_Work item_. From the entries below, return only the lines starting at the one that contains "violated constraint of" and ending at the one that contains "SessionSubmitted | SessionProcessing", exactly as they stand.

Stored items
————
(* ===== verification/Domain.v ===== *)
(** * Domain model ([internal/domain], [internal/id])

    The data types of [model.go], the session state machine of [session.go] with
    its transition function, and identifier generation ([id.New]).  Every
    component stores or returns these types. *)

From S2P Require Import Prelude.
From Stdlib Require Export SpecFloat.

(** ** Errors

    The sentinel errors of [internal/domain] and [internal/database], one
    constructor each.  [fmt.Errorf("%w: ...", Err)] keeps the sentinel for
    [errors.Is] and adds a text, carried where the code adds one.
    [ErrText] is an error made with [errors.New] in place, [ErrConstraint] a
    violated constraint of the schema, by name. *)
Inductive error : Type :=
| ErrInvalidTransition (detail : string)
| ErrNotFound
| ErrConsentMissing
| ErrInvitationInvalid
| ErrArtifactConflict
| ErrArtifactsMissing
| ErrNoJobAvailable
| ErrJobLease
| ErrJobNotDeadLetter
| ErrReviewClaimed
| ErrReviewLease
| ErrPIIGate
| ErrRedactionEligibility
| ErrRedactionPlanMissing
| ErrRedactionConflict
| ErrInvalidRedactionPlan (detail : string)
| ErrNoRedactionJob
| ErrRedactionJobLease
| ErrRedactionNotDead
| ErrDeletionNotAllowed
| ErrLegalHoldActive
| ErrLegalHoldExists
| ErrDeletionPending
| ErrNoDeletionRequest
| ErrDeletionLease
| ErrDeletionNotDead
| ErrRedactionInProgress
| ErrInvalidRetentionPolicy
| ErrNoRetentionPurge
| ErrRetentionLease
| ErrRetentionPurgeInProgress
| ErrRetentionNotDead
| ErrReleaseEligibility (detail : string)
| ErrReleaseConflict
| ErrText (text : string)
| ErrConstraint (name : string).

Notation res := (result error).

(** ** Session states ([session.go])

    [SessionState] is a Go string: the sixteen constants and, for a value that
    is none of them (a request may carry any text), the raw text. *)
Inductive SessionState : Type :=
| SessionCreated | SessionAssigned | SessionReady | SessionRecording
| SessionFinalizing | SessionUploading | SessionSubmitted | SessionProcessing
| SessionReadyForReview | SessionAccepted | SessionReleased | SessionFailed
| SessionRejected | SessionReworkRequired | SessionCancelled | SessionDeleted
| SessionOther (raw : string).

#[export] Instance SessionState_eq_dec : EqDecision SessionState.
Proof. solve_decision. Defined.

Definition state_string (s : SessionState) : string :=
  match s with
  | SessionCreated => "CREATED"
  | SessionAssigned => "ASSIGNED"
  | SessionReady => "READY"
  | SessionRecording => "RECORDING"
  | SessionFinalizing => "FINALIZING"
  | SessionUploading => "UPLOADING"
  | SessionSubmitted => "SUBMITTED"
  | SessionProcessing => "PROCESSING"
  | SessionReadyForReview => "READY_FOR_REVIEW"
  | SessionAccepted => "ACCEPTED"
  | SessionReleased => "RELEASED"
  | SessionFailed => "FAILED"
  | SessionRejected => "REJECTED"
  | SessionReworkRequired => "REWORK_REQUIRED"
  | SessionCancelled => "CANCELLED"
  | SessionDeleted => "DELETED"
  | SessionOther raw => raw
  end.

Definition session_states : list SessionState :=
  [SessionCreated; SessionAssigned; SessionReady; SessionRecording;
   SessionFinalizing; SessionUploading; SessionSubmitted; SessionProcessing;
   SessionReadyForReview; SessionAccepted; SessionReleased; SessionFailed;
   SessionRejected; SessionReworkRequired; SessionCancelled; SessionDeleted].

(** The Go conversion [SessionState(text)] of a decoded request field. *)
Definition parse_state (text : string) : SessionState :=
  match list_find (λ s, state_string s = text) session_states with
  | Some (_, s) => s
  | None => SessionOther text
  end.

(** A missing key of the Go map reads as the empty set. *)
Definition allowedTransitions (from : SessionState) : list SessionState :=
  match from with
  | SessionCreated => [SessionAssigned; SessionCancelled]
  | SessionAssigned => [SessionReady; SessionCancelled]
  | SessionReady => [SessionRecording; SessionCancelled]
  | SessionRecording => [SessionFinalizing; SessionFailed; SessionCancelled]
  | SessionFinalizing => [SessionUploading; SessionFailed]
  | SessionUploading => [SessionSubmitted; SessionFailed]
  | SessionSubmitted => [SessionProcessing; SessionFailed]
  | SessionProcessing => [SessionReadyForReview; SessionFailed]
  | SessionReadyForReview => [SessionAccepted; SessionRejected; SessionReworkRequired]
  | SessionReworkRequired => [SessionReady; SessionCancelled]
  | SessionAccepted => [SessionReleased]
  | _ => []
  end.

Definition allowed (from to : SessionState) : bool :=
  bool_decide (to ∈ allowedTransitions from).

(** ** Audit events and sessions *)
Record AuditEvent := {
  ae_Actor : string;
  ae_Action : string;
  ae_Resource : string;
  ae_Timestamp : time;
  ae_RequestID : string;
  ae_Metadata : gmap string string
}.

Record Session := {
  s_ID : string;
  s_AssignmentID : string;
  s_State : SessionState;
  s_UpdatedAt : time;
  s_AuditEvents : list AuditEvent
}.

Record TransitionCommand := {
  tc_To : SessionState;
  tc_Actor : string;
  tc_RequestID : string;
  tc_Timestamp : time
}.

Definition is_empty (s : string) : bool := bool_decide (s = "").

Definition transition_event (session : Session) (command : TransitionCommand) : AuditEvent :=
  {| ae_Actor := tc_Actor command;
     ae_Action := "session.transitioned";
     ae_Resource := "session/" +:+ s_ID session;
     ae_Timestamp := tc_Timestamp command;
     ae_RequestID := tc_RequestID command;
     ae_Metadata := {["from" := state_string (s_State session);
                      "to" := state_string (tc_To command)]} |}.

(** [Session.Transition] mutates its receiver only on the success path. *)
Definition Transition (session : Session) (command : TransitionCommand) : res Session :=
  if is_empty (s_ID session) then Err (ErrText "session ID is required")
  else if is_empty (tc_Actor command) || is_empty (tc_RequestID command)
          || IsZero (tc_Timestamp command)
  then Err (ErrText "transition actor, request ID, and timestamp are required")
  else if negb (allowed (s_State session) (tc_To command))
  then Err (ErrInvalidTransition
              (state_string (s_State session) +:+ " -> " +:+ state_string (tc_To command)))
  else Ok {| s_ID := s_ID session;
             s_AssignmentID := s_AssignmentID session;
             s_State := tc_To command;
             s_UpdatedAt := tc_Timestamp command;
             s_AuditEvents := (s_AuditEvents session ++ [transition_event session command])%list |}.

(** ** Records of [model.go]

    A field of type [time.Time] that the code leaves unset holds the zero time. *)
Record Organization := { o_ID : string; o_Name : string }.
Record Project := {
  p_ID : string; p_OrganizationID : string; p_Name : string; p_TargetTrajectories : Z
}.
Record TaskTemplate := {
  tt_ID : string; tt_ProjectID : string; tt_Name : string; tt_Goal : string;
  tt_Category : string; tt_Difficulty : string
}.
Record Task := { t_ID : string; t_TemplateID : string; t_Goal : string }.
Record Contributor := { c_ID : string; c_DisplayName : string }.
Record Assignment := {
  a_ID : string; a_TaskID : string; a_ContributorID : string; a_CreatedAt : time
}.
Record ConsentDocument := {
  cd_ID : string; cd_Version : string; cd_TextHash : string; cd_EffectiveDate : time
}.
Record ConsentAcceptance := {
  ca_ID : string; ca_ContributorID : string; ca_DocumentID : string;
  ca_ClientVersion : string; ca_AcceptedAt : time
}.
Record Artifact := {
  art_ID : string; art_SessionID : string; art_Key : string; art_SHA256 : string;
  art_MediaType : string; art_Size : Z
}.

(** [float64] values are the IEEE 754 binary64 data of the Standard Library. *)
Notation float64 := spec_float.

Record RedactionRegion := {
  rg_StartNS : Z; rg_EndNS : Z;
  rg_X : float64; rg_Y : float64; rg_Width : float64; rg_Height : float64;
  rg_Kind : string
}.
Record RedactionSegment := {
  sg_SegmentID : string; sg_SourceKey : string; sg_Decision : string;
  sg_Regions : list RedactionRegion
}.
Record RedactionDocument := {
  rd_SchemaVersion : string; rd_Segments : list RedactionSegment
}.

(** [Scores] is a [json.RawMessage]: [None] is a text that [json.Unmarshal] refuses. *)
Record Review := {
  rv_ID : string; rv_SessionID : string; rv_ReviewerID : string;
  rv_RubricVersion : string; rv_Decision : string; rv_Comments : string;
  rv_PIIReview : string; rv_Scores : option json;
  rv_RedactionDocument : option RedactionDocument; rv_CreatedAt : time
}.
Record ProcessingJob := {
  pj_ID : string; pj_SessionID : string; pj_JobType : string; pj_State : string;
  pj_LastError : string; pj_Attempt : Z; pj_ManualRequeues : Z;
  pj_AvailableAt : time; pj_LeasedAt : time; pj_FinishedAt : time;
  pj_LeasedBy : string; pj_LeaseExpiresAt : time; pj_DeadLetteredAt : time
}.
Record ValidationResult := {
  vr_ID : string; vr_JobID : string; vr_SessionID : string;
  vr_NormalizedKey : string; vr_SchemaVersion : string; vr_ValidatorVersion : string;
  vr_Valid : bool; vr_Errors : list string; vr_CreatedAt : time
}.
Record LegalHold := {
  lh_ID : string; lh_OrganizationID : string; lh_SessionID : string;
  lh_Reason : string; lh_PlacedBy : string; lh_PlacedAt : time;
  lh_ReleasedBy : string; lh_ReleasedAt : time
}.
Record RetentionPolicy := {
  rp_OrganizationID : string; rp_RawDays : Z; rp_DerivedDays : Z; rp_ReleaseDays : Z;
  rp_UpdatedBy : string; rp_CreatedAt : time; rp_UpdatedAt : time
}.
Record DeletionRequest := {
  dr_ID : string; dr_OrganizationID : string; dr_SessionID : string;
  dr_Reason : string; dr_State : string; dr_ObjectKeys : list string;
  dr_Attempt : Z; dr_ManualRequeues : Z; dr_AvailableAt : time;
  dr_RequestedAt : time; dr_LeaseExpiresAt : time; dr_LeasedBy : string;
  dr_RequestedBy : string; dr_LastError : string
}.
Record RetentionPurgeRequest := {
  rq_ID : string; rq_OrganizationID : string; rq_ResourceType : string;
  rq_ResourceID : string; rq_State : string; rq_ObjectKeys : list string;
  rq_Attempt : Z; rq_PolicyUpdatedAt : time; rq_AvailableAt : time;
  rq_RequestedAt : time; rq_LeaseExpiresAt : time; rq_CompletedAt : time;
  rq_LeasedBy : string; rq_LastError : string
}.
Record RedactionPlan := {
  pl_ID : string; pl_SessionID : string; pl_ReviewerID : string;
  pl_SchemaVersion : string; pl_DocumentHash : string; pl_Version : Z;
  pl_Document : RedactionDocument; pl_CreatedAt : time
}.
Record RedactionJob := {
  rj_ID : string; rj_PlanID : string; rj_SessionID : string; rj_State : string;
  rj_LeasedBy : string; rj_OutputManifestKey : string; rj_LastError : string;
  rj_Attempt : Z; rj_ManualRequeues : Z; rj_AvailableAt : time;
  rj_LeaseExpiresAt : time; rj_CreatedAt : time; rj_UpdatedAt : time;
  rj_FinishedAt : time; rj_DeadLetteredAt : time; rj_PurgedAt : time
}.
Record DatasetRelease := {
  rl_ID : string; rl_ProjectID : string; rl_Name : string; rl_Profile : string;
  rl_SchemaVersion : string; rl_ExporterVersion : string; rl_PipelineVersion : string;
  rl_ConfigurationHash : string; rl_ManifestHash : string; rl_BundleHash : string;
  rl_BundleSize : Z; rl_SourceSessionIDs : list string; rl_ObjectKeys : list string;
  rl_CreatedAt : time; rl_PurgedAt : time
}.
————
_Problem solution_.
    violated constraint of the schema, by name. *)
Inductive error : Type :=
| ErrInvalidTransition (detail : string)
| ErrNotFound
| ErrConsentMissing
| ErrInvitationInvalid
| ErrArtifactConflict
| ErrArtifactsMissing
| ErrNoJobAvailable
| ErrJobLease
| ErrJobNotDeadLetter
| ErrReviewClaimed
| ErrReviewLease
| ErrPIIGate
| ErrRedactionEligibility
| ErrRedactionPlanMissing
| ErrRedactionConflict
| ErrInvalidRedactionPlan (detail : string)
| ErrNoRedactionJob
| ErrRedactionJobLease
| ErrRedactionNotDead
| ErrDeletionNotAllowed
| ErrLegalHoldActive
| ErrLegalHoldExists
| ErrDeletionPending
| ErrNoDeletionRequest
| ErrDeletionLease
| ErrDeletionNotDead
| ErrRedactionInProgress
| ErrInvalidRetentionPolicy
| ErrNoRetentionPurge
| ErrRetentionLease
| ErrRetentionPurgeInProgress
| ErrRetentionNotDead
| ErrReleaseEligibility (detail : string)
| ErrReleaseConflict
| ErrText (text : string)
| ErrConstraint (name : string).

Notation res := (result error).

(** ** Session states ([session.go])

    [SessionState] is a Go string: the sixteen constants and, for a value that
    is none of them (a request may carry any text), the raw text. *)
Inductive SessionState : Type :=
| SessionCreated | SessionAssigned | SessionReady | SessionRecording
| SessionFinalizing | SessionUploading | SessionSubmitted | SessionProcessing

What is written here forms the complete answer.